Task goal →
All that is needed is each line of the entries holding the word "existing", copied as it stands.

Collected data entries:
★ ★ ★ ★ ★

(** The lines of a text, whether or not the last one is empty. *)
Lemma splitlines_last x : one_line x = true -> forall cur, splitlines_from cur x = if String.eqb (cur +:+ x) "" then [] else [cur +:+ x].
Proof.
  induction x as [|c x IH]; intros Hx cur.
  - rewrite append_nil_r. cbn. by destruct cur.
  - cbn in Hx. apply andb_true_iff in Hx as [Hc Hx]. apply negb_true_iff in Hc. cbn [splitlines_from]. rewrite Hc, IH by done.
    by rewrite append_assoc.
Qed.
Lemma fold_text (lines : list string) : Forall (fun x => one_line x = true) lines -> forall d,
  fold_left add_line (splitlines (join nl lines)) d = fold_left add_line lines d.
Proof.
  unfold splitlines. induction 1 as [|x l Hx Hl IH]; intros d; [done|]. destruct l as [|y l].
  - cbn [join]. rewrite splitlines_last by done. rewrite append_nil_l. destruct (String.eqb_spec x "") as [->|]; done.
  - change (join nl (x :: y :: l)) with (x +:+ nl +:+ join nl (y :: l)). rewrite splitlines_go by done. cbn [fold_left].
    rewrite append_nil_l. apply IH.
Qed.
Lemma env_lines_one_line stamp values : forallb entry_ok values = true -> one_line stamp = true ->
  Forall (fun x => one_line x = true) (env_lines stamp values).
Proof.
  intros Hok Hs. assert (He : forall k v, key_ok k = true -> one_line v = true -> one_line (entry k v) = true).
  { intros k v Hk Hv. unfold entry, one_line. rewrite !str_forall_append. apply key_one_line in Hk. unfold one_line in *.
    by rewrite Hk, Hv. }
  assert (Hv : forall k, one_line (default "" (env_get k values)) = true).
  { intros k. destruct (env_get k values) as [v|] eqn:E; [|done]. apply env_get_some in E. rewrite forallb_forall in Hok.
    specialize (Hok _ E). unfold entry_ok in Hok. cbn in *. by bcases. }
  unfold env_lines. rewrite !Forall_app. split_and!.
  - apply List.Forall_cons; [reflexivity|]. apply List.Forall_cons; [|by apply List.Forall_cons].
    unfold one_line. by rewrite str_forall_append.
  - assert (Hg : Forall (fun g => one_line g.1 = true /\ forallb key_ok g.2 = true) groups) by (repeat constructor).
    induction Hg as [|g gs [Hl Hk] Hg IH]; cbn [flat_map]; [constructor|]. apply Forall_app. split; [|done].
    unfold section. destruct (written values g.2) as [|k ks] eqn:Ew; [constructor|]. rewrite <- Ew.
    apply List.Forall_cons; [unfold one_line; by rewrite str_forall_append|]. apply Forall_app. split; [|by constructor].
    apply List.Forall_forall. intros x (k' & <- & Hk')%in_map_iff. apply He; [|apply Hv].
    unfold written in Hk'. apply filter_In in Hk' as [Hk' _]. rewrite forallb_forall in Hk. by apply Hk.
  - destruct (extras values) as [|e ex] eqn:Ee; [constructor|]. rewrite <- Ee. apply List.Forall_cons; [reflexivity|].
    apply Forall_app. split; [|by constructor]. apply List.Forall_forall. intros x ([k v] & <- & Hk)%in_map_iff.
    unfold extras in Hk. apply filter_In in Hk as [Hk _]. rewrite forallb_forall in Hok. specialize (Hok _ Hk).
    unfold entry_ok in Hok. cbn in *. bcases. by apply He.
Qed.
Lemma setup_reads stamp values k : forallb entry_ok values = true -> NoDup (map fst values) -> one_line stamp = true ->
  env_get k (read_env_text (setup_text stamp values)) =
  let v := default "" (env_get k values) in if String.eqb v "" then None else Some (env_value v).
Proof.
  intros Hok Hn Hs. unfold read_env_text, setup_text. rewrite fold_text by (by apply env_lines_one_line).
  rewrite (fold_lines _ k _ _ [] (env_lines_read stamp values Hok Hn)). cbn [env_get]. cbv zeta.
  destruct (String.eqb_spec (default "" (env_get k values)) "") as [E|E].
  - rewrite bool_decide_false; [done|]. rewrite env_keys_in by done. by intros H.
  - rewrite bool_decide_true; [done|]. by rewrite env_keys_in by done.
Qed.
Lemma plain_value v : plain v = true -> env_value v = v.
Proof. by rewrite env_value_exact. Qed.

(** ** Lemmas: a run in which every answer is empty *)
Definition blank (x : string) : Prop := strip x = "".
(** [n] empty lines are left, and no text of a file changed. *)
Definition ready (n : nat) (w0 w : zworld) : Prop :=
  Forall blank (z_lines w) /\ (n <= List.length (z_lines w))%nat /\
  forall p, t_text <$> file_at p w = t_text <$> file_at p w0.
Lemma ready_le n m w0 w : (m <= n)%nat -> ready n w0 w -> ready m w0 w.
Proof. intros Hm (H1 & H2 & H3). split_and!; [done|lia|done]. Qed.
Lemma prompt_blank {A} d (conv : string -> option A) a n w0 w : conv d = Some a -> ready (S n) w0 w ->
  exists w', prompt (Some d) conv w = (Ret a, w') /\ ready n w0 w'.
Proof.
  intros Hc (H1 & H2 & H3). unfold prompt. destruct (z_lines w) as [|x l] eqn:E; [cbn in H2; lia|].
  apply Forall_cons in H1 as [Hx Hl]. cbn [until]. unfold blank in Hx. rewrite Hx. cbn [String.eqb]. rewrite Hc.
  eexists. split; [reflexivity|]. split_and!; [done|cbn in *; lia|done].
Qed.
Lemma ask_step {A B} d (conv : string -> option A) a (k : A -> MZ B) Q n w0 w : conv d = Some a -> ready (S n) w0 w ->
  (forall w', ready n w0 w' -> wp (k a) Q w') -> wp (bind (prompt (Some d) conv) k) Q w.
Proof.
  intros Hc Hr Hk. destruct (prompt_blank d conv a n w0 w Hc Hr) as (w' & E & Hw'). unfold wp, bind. rewrite E.
  by apply Hk.
Qed.
Lemma ask_step_ {A} d (conv : string -> option A) a (Q : outcome cexn A -> zworld -> Prop) n w0 w : conv d = Some a ->
  ready (S n) w0 w -> (forall w', ready n w0 w' -> Q (Ret a) w') -> wp (prompt (Some d) conv) Q w.
Proof. intros Hc Hr Hk. destruct (prompt_blank d conv a n w0 w Hc Hr) as (w' & E & Hw'). unfold wp. rewrite E. by apply Hk. Qed.
Lemma yes_conv d : (fun s => if bool_decide (lower s ∈ ["y"; "yes"]) then Some true
    else if bool_decide (lower s ∈ ["n"; "no"]) then Some false else None) (if d : bool then "y" else "n") = Some d.
Proof. by destruct d. Qed.
Lemma choice_conv l s : forallb (fun x => String.eqb (lower x) x) l = true -> s ∈ l ->
  (fun s => if bool_decide (lower s ∈ l) then Some (lower s) else None) s = Some s.
Proof.
  intros Hl Hs. rewrite forallb_forall in Hl. apply list_elem_of_In in Hs as Hi. specialize (Hl _ Hi). apply String.eqb_eq in Hl.
  cbv beta. rewrite Hl. by rewrite bool_decide_true.
Qed.
Lemma valid_conv (valid : string -> bool) s : valid s = true -> (fun s => if valid s then Some s else None) s = Some s.
Proof. intros H. cbv beta. by rewrite H. Qed.

(** What every prompt offers, when the file has a usable value for each. *)
Definition kept_keys (provider : string) (g : string -> string) : key_fields :=
  if String.eqb provider "1password" then mkKeys (g "OP_VAULT") (g "OP_ITEM") (g "OP_FIELD") "" "" ""
  else if String.eqb provider "file" then mkKeys "" "" "" (g "PRIVATE_KEY_FILE") "" ""
  else if String.eqb provider "keychain" then mkKeys "" "" "" "" (g "KEYCHAIN_SERVICE") (g "KEYCHAIN_ACCOUNT")
  else mkKeys "" "" "" "" "" "".
Definition kept (existing : env_dict) : answers :=
  let g k := had existing k "" in
  mkAnswers (g "AUTH_TOKEN") (g "KEY_PROVIDER") (kept_keys (g "KEY_PROVIDER") g) (g "TRON_NETWORK") (g "TRONGRID_API_KEY")
    (g "USDT_CONTRACT") (g "MIN_TRX_RESERVE") (g "MAX_ENERGY_BURN_TRX") (g "AUDIT_LOG_FILE") (g "IDEMPOTENCY_DB_PATH")
    (g "SERVER_HOST") (g "SERVER_PORT") (g "SHUTDOWN_TIMEOUT").
Definition used_keys (provider : string) : list string := map fst (provider_values provider (mkKeys "" "" "" "" "" "")).
Definition settled (existing : env_dict) : bool :=
  let g k := had existing k "" in
  let some k := negb (String.eqb (g k) "") in
  some "AUTH_TOKEN" && bool_decide (g "KEY_PROVIDER" ∈ KEY_PROVIDERS) &&
  bool_decide (g "TRON_NETWORK" ∈ ["mainnet"; "shasta"; "nile"]) && validate_tron_address (g "USDT_CONTRACT") &&
  validate_decimal 0 (g "MIN_TRX_RESERVE") && validate_decimal 0 (g "MAX_ENERGY_BURN_TRX") && some "AUDIT_LOG_FILE" &&
  some "IDEMPOTENCY_DB_PATH" && some "SERVER_HOST" && validate_int 1 (g "SERVER_PORT") && validate_int 60 (g "SHUTDOWN_TIMEOUT") &&
  forallb (fun k => Bool.eqb (bool_decide (k ∈ used_keys (g "KEY_PROVIDER"))) (some k)) PROVIDER_KEYS.
(** ** [webhook] and [alert]: the deliveries *)
Section Deliveries.
Context {P : Type} (path : outcome cexn (option string)) (sql : nat -> fate exn).
Abbreviation TD := (M (sworld (Delivery.store P) * term) cexn).
(** What the two commands differ in: the name of the column the row goes to, and the words. *)
Record delivery_words := mkWords {
  dw_key : string; dw_column : string; dw_width : nat; dw_title : string; dw_none : string;
  dw_what : string; dw_reset : string; dw_worker : string }.
Definition webhook_words : delivery_words :=
  mkWords "url" "URL" 40 "Webhook deliveries (most recent first)" "No webhook deliveries yet." "delivery"
    "Delivery id=" "; the worker will pick it up on its next tick (~1s).".
Definition alert_words : delivery_words :=
  mkWords "chat_id" "Chat" 18 "Telegram alert deliveries (most recent first)" "No alert deliveries yet." "alert delivery"
    "Alert delivery id=" "; the worker will pick it up on its next tick (~1s).".
Context (words : delivery_words) (target : P -> string).

Definition delivery_json (d : Delivery.delivery P) : json :=
  JObj [("id", JInt (Delivery.d_id d)); ("event", JStr (Delivery.d_event d)); (dw_key words, JStr (target (Delivery.d_what d)));
        ("status", JStr (CliStores.status_text (Delivery.d_status d))); ("attempts", JInt (Delivery.d_attempts d));
        ("last_response_code", match Delivery.d_last_response_code d with Some c => JInt c | None => JNull end);
        ("last_error", opt_str (Delivery.d_last_error d)); ("created_at", JFloat (Delivery.d_created_at d))].
(** [s if len(s) <= n else s[:n - 3] + "..."] *)
Definition shortened (n : nat) (s : string) : string :=
  if (String.length s <=? n)%nat then s else str_take (n - 3) s +:+ "...".
Definition delivery_row (d : Delivery.delivery P) : list string :=
  [str_of_Z (Delivery.d_id d); Delivery.d_event d; shortened (dw_width words) (target (Delivery.d_what d));
   CliStores.status_text (Delivery.d_status d); str_of_Z (Delivery.d_attempts d);
   match Delivery.d_last_response_code d with Some c => if (c =? 0)%Z then "-" else str_of_Z c | None => "-" end;
   str_take 30 (default "" (Delivery.d_last_error d))].
Definition deliveries_list (limit : Z) (as_json : bool) : TD unit :=
  let! rows := below (CliStores.list_deliveries_cmd path sql limit) in
  if as_json then print_json (JList (map delivery_json rows))
  else match rows with
       | [] => warn (dw_none words)
       | _ => render_table (add_rows (map delivery_row rows)
                (make_table (Some (dw_title words)) ["ID"; "Event"; dw_column words; "Status"; "Attempts"; "Code"; "Error"]))
       end.
Definition delivery_retry (now : time) (id : Z) : TD unit :=
  do! below (CliStores.retry_cmd path sql (dw_what words) now id) in
  success (dw_reset words +:+ str_of_Z id +:+ " reset to pending" +:+ dw_worker words).
End Deliveries.
(** The two groups. *)
Definition webhook_list path sql := deliveries_list (P:=string * AuditEntry.entry) path sql webhook_words fst.
Definition webhook_retry path sql := delivery_retry (P:=string * AuditEntry.entry) path sql webhook_words.
Definition alert_store path sql := CliStores.open_deliveries (P:=string * string) path sql.
Definition alert_list path sql := deliveries_list (P:=string * string) path sql alert_words fst.
Definition alert_retry path sql := delivery_retry (P:=string * string) path sql alert_words.

(** ** [webhook setup], [webhook test], [alert setup], [alert test] *)
Section Setup.
Context {W : Type}.
Abbreviation T := (M (W * term) cexn).
Definition values (lines : list string) : T unit := for_each lines print_value.

(** The lines of [CliStores.webhook_setup] and [alert_setup], with what is said around them:
    the first two are the settings to add, the others the optional ones. *)
Definition webhook_setup (secret : string) : T unit :=
  let lines := CliStores.webhook_setup secret in
  do! success "Generated a fresh HMAC-SHA256 signing secret." in
  do! info "" in
  do! info "[bold]Add these lines to your `.env` (or your secret manager):[/bold]" in
  do! info "" in
  do! values (firstn 2 lines) in
  do! info "" in
  do! info "Optional knobs (defaults shown):" in
  do! values (skipn 2 lines) in
  do! info "" in
  info "After restart, the receiver MUST verify X-SKR-Signature using the same secret. See ADR 0011 for the 5-line verification spec.".

Definition BOTFATHER_HELP : string := join nl [
  "[bold]Setting up a Telegram bot:[/bold]"; "";
  "  1. Open Telegram, message [italic]@BotFather[/italic].";
  "  2. Send [italic]/newbot[/italic]; pick a name + username.";
  "  3. Copy the HTTP API token BotFather returns";
  "     (looks like [italic]123456:ABC-DEF1234ghIkl-zyx57W2v1u123ew11[/italic])."; "";
  "[bold]Picking a chat_id:[/bold]"; "";
  "  - For a personal DM: open the bot, send [italic]/start[/italic],";
  "    then forward any of your messages to [italic]@userinfobot[/italic]";
  "    — it replies with your numeric user id.";
  "  - For a group: add the bot to the group, send a message, then";
  "    open [italic]https://api.telegram.org/bot<TOKEN>/getUpdates[/italic]";
  "    and copy the negative-prefixed [italic]chat.id[/italic].";
  "  - For a channel: add the bot as admin, post once, then";
  "    [italic]getUpdates[/italic] as above."; ""].
Definition alert_setup : T unit :=
  do! info BOTFATHER_HELP in
  do! info "" in
  do! info "[bold]Add to your .env (or your secret manager):[/bold]" in
  do! info "" in
  do! values (firstn 2 CliStores.alert_setup) in
  do! info "" in
  do! info "Optional knobs (defaults shown):" in
  do! values (skipn 2 CliStores.alert_setup) in
  do! info "" in
  info "After [italic]restarting[/italic] the service, verify wiring with [italic]skr-crypto alert test[/italic].".
Definition set_instance (i : nat) (x : instance) (s : sys) : sys :=
  mkSys (y_phase s) (y_current s) (<[i := x]> (y_instances s)) (y_table s) (y_metrics s) (y_posts s) (y_accepted s).
Definition set_table (t : table) (s : sys) : sys :=
  mkSys (y_phase s) (y_current s) (y_instances s) t (y_metrics s) (y_posts s) (y_accepted s).
Definition set_phase (p : phase) (s : sys) : sys :=
  mkSys p (y_current s) (y_instances s) (y_table s) (y_metrics s) (y_posts s) (y_accepted s).
Definition set_current (c : option nat) (s : sys) : sys :=
  mkSys (y_phase s) c (y_instances s) (y_table s) (y_metrics s) (y_posts s) (y_accepted s).

Inductive event :=
| StopWorker | CloseStore | UnsetStore | OpenStore (db_path : bool)
| Notify (f : fate exn) (now : time) (audit_event_id event chat_id message : string)
| Retry (now : time) (id : Z)                 (** [force_retry] by the command line *)
| Take (i : nat) (f : fate exn) (now : time)
| Post (i : nat) (a : answer)
| Leave (i : nat)
| Record_ (i : nat) (f1 f2 : fate exn) (now : time)
| Kill.                                       (** the process dies *)

(** [is_configured()], the credentials being set whenever there is a store. *)
Definition is_configured (s : sys) : bool := match y_current s with Some _ => true | None => false end.

Definition current_instance (s : sys) : option (nat * instance) :=
  match y_current s with
  | Some i => match y_instances s !! i with Some x => Some (i, x) | None => None end
  | None => None
  end.
(** The first half of [init_alerts] and [shutdown_alerts]: [_worker.stop()],
    [store.close()], [store = None]; then the second half of [init_alerts]. *)
Definition lifecycle (e : event) (s : sys) : option sys :=
  match e, y_phase s with
  | StopWorker, Up =>
      match current_instance s with
      | Some (i, x) => Some (set_phase Stopping (set_instance i (mkInst (i_store x) true (i_pc x)) s))
      | None => None
      end
  | CloseStore, Stopping =>
      match current_instance s with
      | Some (i, x) =>
          let '(_, (o, t)) := close_ (i_store x, y_table s) in
          Some (set_phase Closed (set_instance i (mkInst o (i_stop x) (i_pc x)) (set_table t s)))
      | None => None
      end
  | UnsetStore, Closed => Some (set_phase Down (set_current None s))
  | OpenStore db, Down =>
      Some (mkSys Up (Some (List.length (y_instances s)))
              (y_instances s ++ [mkInst (new_store db) false Waiting])%list
              (y_table s) (y_metrics s) (y_posts s) (y_accepted s))
  | _, _ => None
  end.

(** [notify_event], past its rules: the enqueue; an exception is swallowed.  Where the
    process dies in a statement, [Kill] is the next event. *)
Definition notify (f : fate exn) (now : time) (audit ev chat_id message : string) (s : sys) : option sys :=
  match current_instance s with
  | Some (i, x) =>
      let '(r, (o, t)) := enqueue_ f now audit ev (chat_id, message) (i_store x, y_table s) in
      let acc := match r with
                 | Ret id => if ds_conn (i_store x)
                             then [mkDelivery id audit ev (chat_id, message) Pending 0 now None None None now] else []
                 | _ => []
                 end in
      Some (mkSys (y_phase s) (y_current s) (<[i := mkInst o (i_stop x) (i_pc x)]> (y_instances s)) t
              (y_metrics s) (y_posts s) (y_accepted s ++ acc)%list)
  | None => None
  end.

Section System.
Context (backoff : list time).

Definition worker (i : nat) (e : event) (s : sys) : option sys :=
  match y_instances s !! i with
  | None => None
  | Some x =>
      match e, i_pc x with
      | Take _ f now, Waiting =>
          if i_stop x then None else
          let '(r, (o, t)) := take_due_ f now 50 (i_store x, y_table s) in
          Some (set_instance i (mkInst o (i_stop x) (match r with Ret due => Looping due | _ => Waiting end))
                  (set_table t s))
      | Post _ a, Looping (d :: todo) =>
          if i_stop x then None else
          Some (mkSys (y_phase s) (y_current s) (<[i := mkInst (i_store x) (i_stop x) (Answered d a todo)]> (y_instances s))
                  (y_table s) (y_metrics s) (y_posts s ++ [(d, a)])%list (y_accepted s))
      | Leave _, Looping todo =>
          if i_stop x || match todo with [] => true | _ => false end
          then Some (set_instance i (mkInst (i_store x) (i_stop x) Waiting) s) else None
      | Record_ _ f1 f2 now, Answered d a todo =>
          let '(r, ((o, t), ms)) := _deliver_one backoff f1 f2 now d a ((i_store x, y_table s), y_metrics s) in
          Some (mkSys (y_phase s) (y_current s)
                  (<[i := mkInst o (i_stop x) (match r with Ret _ => Looping todo | _ => Waiting end)]> (y_instances s))
                  t ms (y_posts s) (y_accepted s))
      | _, _ => None
      end
  end.

(** One event, where it can happen. *)
Definition step (e : event) (s : sys) : option sys :=
  match e with
  | StopWorker | CloseStore | UnsetStore | OpenStore _ => lifecycle e s
  | Notify f now audit ev chat_id message => notify f now audit ev chat_id message s
  | Retry now id => Some (set_table (snd (force_retry now id (y_table s))) s)
  | Take i _ _ | Post i _ | Leave i | Record_ i _ _ _ => worker i e s
  | Kill => Some (mkSys Down None [] (y_table s) [] (y_posts s) (y_accepted s))
  end.
Fixpoint run (es : list event) (s : sys) : option sys :=
  match es with
  | [] => Some s
  | e :: es => match step e s with Some s' => run es s' | None => None end
  end.
End System.
(** What [send_counted] says of a request. *)
Definition counted (o : outcome exn SendResponse) (os : list metric) : Prop :=
  match o with
  | Ret r => os = [if String.eqb (sr_status r) "duplicate" then TxDuplicate else TxBroadcast "success"]
  | Raise e => refused os \/ (os = [TxBroadcast "success"] /\ exists s : S, st_count s = Raise e)
  | Crash => refused os \/ (os = [TxBroadcast "success"] /\ exists s : S, st_count s = Crash)
  end.
Lemma counted_after {A} (m : M (World S) exn A) k : Emits m may_refuse -> (forall a, Emits (k a) counted) -> Emits (bind m k) counted.
Proof.
  intros Hm Hk. eapply emits_bind; [exact Hm| | |].
  - intros a os Hos. cbn in Hos. subst os. apply Hk.
  - intros e os [->|[_ Hos]]; left; [by left|right; by left].
  - intros os Hos. cbn in Hos. subst os. left. by left.
Qed.
Lemma address_refuses address : Emits (validate_tron_address (S:=S) E address) may_refuse.
Proof.
  unfold validate_tron_address. destruct (address_error E address); [|by apply emits_ret].
  apply emits_then, emits_raise. right. split; [done|]. eexists. split; [|reflexivity]. cbn. tauto.
Qed.
Lemma risk_refuses wl : Emits (risk_preflight (S:=S) E c sanc rq ip tok wl) may_refuse.
Proof.
  unfold risk_preflight. destruct (String.eqb _ _); [by apply emits_ret|].
  apply emits_step; [apply _| |by left|done]. intros report. cbv zeta.
  destruct (should_block _ _); [apply refuses; cbn; tauto|by apply emits_ret].
Qed.
Lemma duplicate_counts wl txid : Emits (answer_duplicate (S:=S) E c rq ip tok wl txid) counted.
Proof.
  unfold answer_duplicate, audit_event. apply emits_step; [apply _| |intros; left; by left|left; by left]. intros [].
  by apply emits_then, emits_ret.
Qed.
Lemma success_counts wl started level txid : Emits (answer_success (S:=S) E c rq ip tok wl started level txid) counted.
Proof.
  unfold answer_success, audit_event. apply emits_step; [apply _| |intros; left; by left|left; by left]. intros t. cbv zeta.
  apply emits_step; [apply _| |intros; left; by left|left; by left]. intros [].
  intros w0. unfold bind, emit, modify, idem_count, on_store. cbn. destruct (st_count (w_idem w0)) as [n|e|] eqn:Hn.
  - exists [TxBroadcast "success"; TxDuration "success" (t - started)%Q; IdempotencySize n]. cbn. by rewrite <- !app_assoc.
  - exists [TxBroadcast "success"; TxDuration "success" (t - started)%Q]. cbn. rewrite <- !app_assoc. eauto.
  - exists [TxBroadcast "success"; TxDuration "success" (t - started)%Q]. cbn. rewrite <- !app_assoc. eauto.
Qed.
End Send.

(** ** The properties *)

(** The registry is well formed: no name is the beginning of another, so no two families
    share a series; histogram buckets go up; and every update of the service finds its
    family, with the right kind and number of labels. *)
Theorem registry_ok :
  no_prefix (map base_name registry) = true /\
  Forall (fun f => match f_kind f with Histogram b => increasing b = true | _ => True end) registry /\
  forall m, Forall (fun u => declared u = true) (updates m).
Proof.
  split; [vm_compute; reflexivity|]. split; [repeat constructor|].
  intros []; repeat constructor.
Qed.


(** The rules of docs/monitoring.md watch families the registry does not have (its names
    begin with payouts_), so none of them ever fires. *)
Definition documented_rules : list string :=
  ["skr_crypto_node_connected"; "skr_crypto_http_requests_total"; "skr_crypto_usdt_balance"; "skr_crypto_trx_balance";
   "skr_crypto_rate_limit_drops_total"; "skr_crypto_idempotency_unresolved_total"].
Theorem documented_rules_dead : forall name f, In name documented_rules -> In f registry -> f_name f <> name.
Proof.
  assert (forallb (fun name => forallb (fun f => negb (String.eqb (f_name f) name)) registry) documented_rules = true) as H by reflexivity.
  intros name f Hn Hf. rewrite forallb_forall in H. specialize (H name Hn). rewrite forallb_forall in H.
  specialize (H f Hf). by apply negb_true_iff, String.eqb_neq in H.
Qed.
(** A sweep removes only what has filled up again. *)
Lemma sweep_budget key now t : inject_Z (capacity p) <= 3600 * refill_per_sec p -> row_ok key t now ->
  budget key (snd (sweep_idle now 3600 t)) now == budget key t now /\ row_ok key (snd (sweep_idle now 3600 t)) now.
Proof.
  intros Hcap Hok. unfold budget, sweep_idle, row_ok. cbn [snd]. rewrite map_lookup_filter.
  destruct (t !! key) as [b|] eqn:Hb; cbn; [|split; [reflexivity|by intros b' ?]].
  destruct (Hok b Hb) as [H0 Hu].
  destruct (Qltb (updated_at b) (now - 3600)) eqn:Hq.
  - rewrite option_guard_False by done. split; [|by intros b' ?]. apply Qltb_lt in Hq.
    pose proof (params_ok_spec p Hp) as [_ Hr].
    assert (3600 * refill_per_sec p <= (now - updated_at b) * refill_per_sec p) by (apply Qmult_le_compat_r; lra).
    cbn. unfold refilled. qcases; lra.
  - rewrite option_guard_True by done. split; [reflexivity|]. by intros b' [= <-].
Qed.
End Budget.

(** ** The service on its database *)
Section Durable.
Context (p : BucketParams) (Hp : params_ok p = true).
Context (Hfull : inject_Z (capacity p) <= 3600 * refill_per_sec p).

Definition on_database (s : state) : Prop := exists l, limiter_ s = Some l /\ lm_conn l = true.

Lemma step_database e s : on_database s -> on_database (snd (step p e s)).
Proof.
  intros (l & Hl & Hc). destruct e as [f ip now|f now|]; cbn [step].
  - unfold limiter_check_. rewrite Hl. destruct (params_ok p); cbn [negb]; [|by exists l].
    unfold check. rewrite Hc. destruct (check_sqlite _ _ _ _ _). by exists l.
  - unfold sweeper_turn. rewrite Hl. destruct (sweeper_ s); [|by exists l].
    unfold sweep. rewrite Hc. destruct f; [destruct (sweep_idle _ _ _)| |]; by exists l.
  - by exists (new_limiter true).
Qed.
(* ===== verification/Boot.v ===== *)
(** * The whole lifespan ([server.lifespan], [tron_client.init], [security.lock_key_store])

    [Lifespan] has the singletons and what start and stop make of them when every step
    works.  Here are the steps in their order, each of which may fail: the databases that are
    opened, the keys, the two best-effort loads, and what is left when start-up fails half
    way.  A thread is whether it was started and not told to stop; [session] is whether the
    1Password client is signed in.  The log is left out. *)
From S2P Require Import Prelude PyStr Decimal Effects RiskTypes Exceptions Config AuditEntry World TronClient WalletPool Tokens Lifespan.
From S2P Require Delivery Alerts Webhooks RateLimit ConfigLoad Shutdown Sanctions PollerLife KeyProviders.
Open Scope string_scope.

Definition on_disk (db : option database) : bool := match db with Some _ => true | None => false end.
Record server := mkServer {
  proc : process; poller_ : option PollerLife.ReceiptPoller;
  sweeper_ : bool; hook_worker : bool; alert_worker : bool;
  sanctions_ : Sanctions.state; session : bool }.
Definition on_proc (f : process -> process) (v : server) : server :=
  mkServer (f (proc v)) (poller_ v) (sweeper_ v) (hook_worker v) (alert_worker v) (sanctions_ v) (session v).
(** A process that has imported the modules. *)
Definition imported (sanc : Sanctions.state) (signed_in : bool) : server :=
  mkServer import_modules None false false false sanc signed_in.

★ ★ ★ ★ ★

Reply →
Definition kept (existing : env_dict) : answers :=
  let g k := had existing k "" in
Definition settled (existing : env_dict) : bool :=
  let g k := had existing k "" in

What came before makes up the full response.